ANN ARBOR, Mich., July 18 (UPI) -- Word-of-mouth and online product reviews may be less about sharing knowledge than you think, a University of Michigan business professor says.
Some frequent online posters may feel they have something to prove when their knowledge is in fact is deficient, marketing Professor David Wooten said.
"It's always been said that word-of-mouth communication, by and large, is something you can trust because there's no profit motive," Wooten said. "We're seeing there may be distortions in word-of-mouth that aren't related to a profit motive."
Understanding reviewers' intentions is increasingly important as 92 percent of consumers say they trust recommendations from family and friends and 70 percent say they trust online consumer reviews, a UM release said Thursday.

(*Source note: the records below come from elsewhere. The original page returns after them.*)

(** * euraxess-mcp: the feed normaliser and the two HTTP operations

    A shallow embedding of [euraxess/app/euraxess_mcp.py].  Python values are
    the ones the XML-to-structure conversion hands to the program ([None],
    strings, mappings, lists); a raised exception is a [Raise] result; the
    [lru_cache] decorator is an explicit cache threaded through the calls; the
    libraries the module imports (xmltodict, dateutil, httpx) are the fields
    of the [Libs] interface. *)

From Stdlib Require Import String Ascii List ZArith Lia Bool Arith.
Import ListNotations.
Open Scope string_scope.

(** ** Python values *)

Set Warnings "-register-all".

(** What [xmltodict.parse] can return: an element without children, text or
    attributes is [None], an element with text only is a string, any other
    element is a mapping (attributes under [@name], text under [#text]), and
    children that repeat a tag are collected in a list. *)
Inductive pyval : Type :=
| PNone
| PStr (s : string)
| PDict (d : list (string * pyval))
| PList (l : list pyval).

Definition pydict : Type := list (string * pyval).

(** The exceptions the module can raise or let through: the first three come
    from its own steps, [ExpatError] and [ValueError] from the XML
    conversion (a text that is not well-formed; a declaration the conversion
    refuses), [InvalidURL] from the HTTP client. *)
Inductive exn : Type :=
| AttributeError
| TypeError
| ValidationError
| ExpatError
| ValueError
| InvalidURL.

Inductive result (A : Type) : Type :=
| Ok (a : A)
| Raise (e : exn).

Arguments Ok {A} a.
Arguments Raise {A} e.

Definition bind {A B : Type} (m : result A) (k : A -> result B) : result B :=
  match m with
  | Ok a => k a
  | Raise e => Raise e
  end.

Notation "x <- m ;; k" := (bind m (fun x => k))
  (at level 61, m at next level, right associativity).

Definition is_ok {A : Type} (m : result A) : bool :=
  match m with
  | Ok _ => true
  | Raise _ => false
  end.

(** [d[k]] when the key is there: the first binding of [k]. *)
Fixpoint dict_lookup (k : string) (d : pydict) : option pyval :=
  match d with
  | [] => None
  | (k', v) :: d' => if String.eqb k k' then Some v else dict_lookup k d'
  end.

(** [obj.get(k, default)]: only a mapping has [get]. *)
Definition py_get (obj : pyval) (k : string) (default : pyval) : result pyval :=
  match obj with
  | PDict d =>
      Ok (match dict_lookup k d with
          | Some v => v
          | None => default
          end)
  | _ => Raise AttributeError
  end.

(** Python truthiness. *)
Definition truthy (v : pyval) : bool :=
  match v with
  | PNone => false
  | PStr s => negb (String.eqb s "")
  | PDict d => negb (Nat.eqb (List.length d) 0)
  | PList l => negb (Nat.eqb (List.length l) 0)
  end.

(** [a or b]. *)
Definition py_or (a b : pyval) : pyval := if truthy a then a else b.

(** [isinstance(v, dict)]. *)
Definition isinstance_dict (v : pyval) : bool :=
  match v with
  | PDict _ => true
  | _ => false
  end.

(** [for it in v]: a list yields its elements, a string its characters, a
    mapping its keys; [None] is not iterable. *)
Definition py_iter (v : pyval) : result (list pyval) :=
  match v with
  | PList l => Ok l
  | PStr s => Ok (map (fun c => PStr (String c EmptyString)) (list_ascii_of_string s))
  | PDict d => Ok (map (fun kv => PStr (fst kv)) d)
  | PNone => Raise TypeError
  end.

(** [[f(x) for x in l]]: the first exception ends the comprehension. *)
Fixpoint list_comp {A B : Type} (f : A -> result B) (l : list A) : result (list B) :=
  match l with
  | [] => Ok []
  | x :: l' =>
      y <- f x ;;
      ys <- list_comp f l' ;;
      Ok (y :: ys)
  end.

(** [l[:k]], also for a negative [k]. *)
Definition py_slice_to {A : Type} (k : Z) (l : list A) : list A :=
  if (0 <=? k)%Z then firstn (Z.to_nat k) l
  else firstn (List.length l - Z.to_nat (- k)) l.

Definition py_of_opt (o : option string) : pyval :=
  match o with
  | Some s => PStr s
  | None => PNone
  end.

(** ** Dates *)

Record date : Type := { year : Z; month : Z; day : Z }.

Record datetime : Type :=
  { dt_year : Z; dt_month : Z; dt_day : Z; hour : Z; minute : Z; second : Z }.

(** [datetime.date()]: the year, month and day, without the time of day. *)
Definition datetime_date (dt : datetime) : date :=
  {| year := dt_year dt; month := dt_month dt; day := dt_day dt |}.

(** The last decimal digit of [n], as a character. *)
Definition digit (n : Z) : ascii := ascii_of_nat (Z.to_nat (48 + n mod 10)).

Definition zfill2 (n : Z) : string :=
  String (digit (n / 10)) (String (digit n) EmptyString).

Definition zfill4 (n : Z) : string :=
  String (digit (n / 1000)) (String (digit (n / 100)) (zfill2 n)).

(** [date.isoformat()]: ["%04d-%02d-%02d"]. *)
Definition date_isoformat (d : date) : string :=
  zfill4 (year d) ++ "-" ++ zfill2 (month d) ++ "-" ++ zfill2 (day d).

(** The range Python keeps every date in. *)
Definition valid_date (d : date) : Prop :=
  (1 <= year d <= 9999 /\ 1 <= month d <= 12 /\ 1 <= day d <= 31)%Z.

Definition is_digit (c : ascii) : bool :=
  ((48 <=? nat_of_ascii c) && (nat_of_ascii c <=? 57))%nat.

(** The shape [dddd-dd-dd] and nothing after it. *)
Definition is_iso_date (s : string) : bool :=
  match list_ascii_of_string s with
  | [y1; y2; y3; y4; h1; m1; m2; h2; d1; d2] =>
      forallb is_digit [y1; y2; y3; y4; m1; m2; d1; d2]
      && Ascii.eqb h1 "-" && Ascii.eqb h2 "-"
  | _ => false
  end.

Definition digit_value (c : ascii) : Z := Z.of_nat (nat_of_ascii c) - 48.

(** The date an ISO-8601 date string denotes. *)
Definition iso_decode (s : string) : option date :=
  match list_ascii_of_string s with
  | [y1; y2; y3; y4; _; m1; m2; _; d1; d2] =>
      if is_iso_date s
      then Some {| year := 1000 * digit_value y1 + 100 * digit_value y2
                           + 10 * digit_value y3 + digit_value y4;
                   month := 10 * digit_value m1 + digit_value m2;
                   day := 10 * digit_value d1 + digit_value d2 |}
      else None
  | _ => None
  end.

(** ** The record *)

Record JobItem : Type :=
  { source : string;
    source_ref : option string;
    url : option string;
    title : option string;
    description_raw : option string;
    posted_date : option string;
    raw : option pydict }.

(** Field validation of the model class: a [str] field takes a string, an
    [Optional[str]] field a string or [None], [Optional[dict]] a mapping or
    [None]; any other value is a [ValidationError]. *)
Definition validate_str (v : pyval) : result string :=
  match v with
  | PStr s => Ok s
  | _ => Raise ValidationError
  end.

Definition validate_optional_str (v : pyval) : result (option string) :=
  match v with
  | PNone => Ok None
  | PStr s => Ok (Some s)
  | _ => Raise ValidationError
  end.

Definition validate_optional_dict (v : pyval) : result (option pydict) :=
  match v with
  | PNone => Ok None
  | PDict d => Ok (Some d)
  | _ => Raise ValidationError
  end.

(** [JobItem(source=..., ..., raw=...)]. *)
Definition JobItem_new
  (source_v source_ref_v url_v title_v description_raw_v posted_date_v raw_v : pyval)
  : result JobItem :=
  so <- validate_str source_v ;;
  sr <- validate_optional_str source_ref_v ;;
  u <- validate_optional_str url_v ;;
  t <- validate_optional_str title_v ;;
  de <- validate_optional_str description_raw_v ;;
  pd <- validate_optional_str posted_date_v ;;
  r <- validate_optional_dict raw_v ;;
  Ok {| source := so; source_ref := sr; url := u; title := t;
        description_raw := de; posted_date := pd; raw := r |}.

Consumers trying to determine if a review is trustworthy should be on the lookout for longer reviews, language that might make them sound more intelligent, personal stories and a decidedly upbeat spin on the product, Wooten and co-researcher Grant Packard of Wilfrid Laurier University in Ontario said.
"They're more positive because choosing and using a great product reflects back on them as being a smart consumer," Packard said.
Wooten said reviewers could be trying to build themselves up through their postings.
"The products you buy and display say a lot about what you think you are," he said. "We're finding that the products you talk about and how you talk about them also say a lot about who you aspire to be."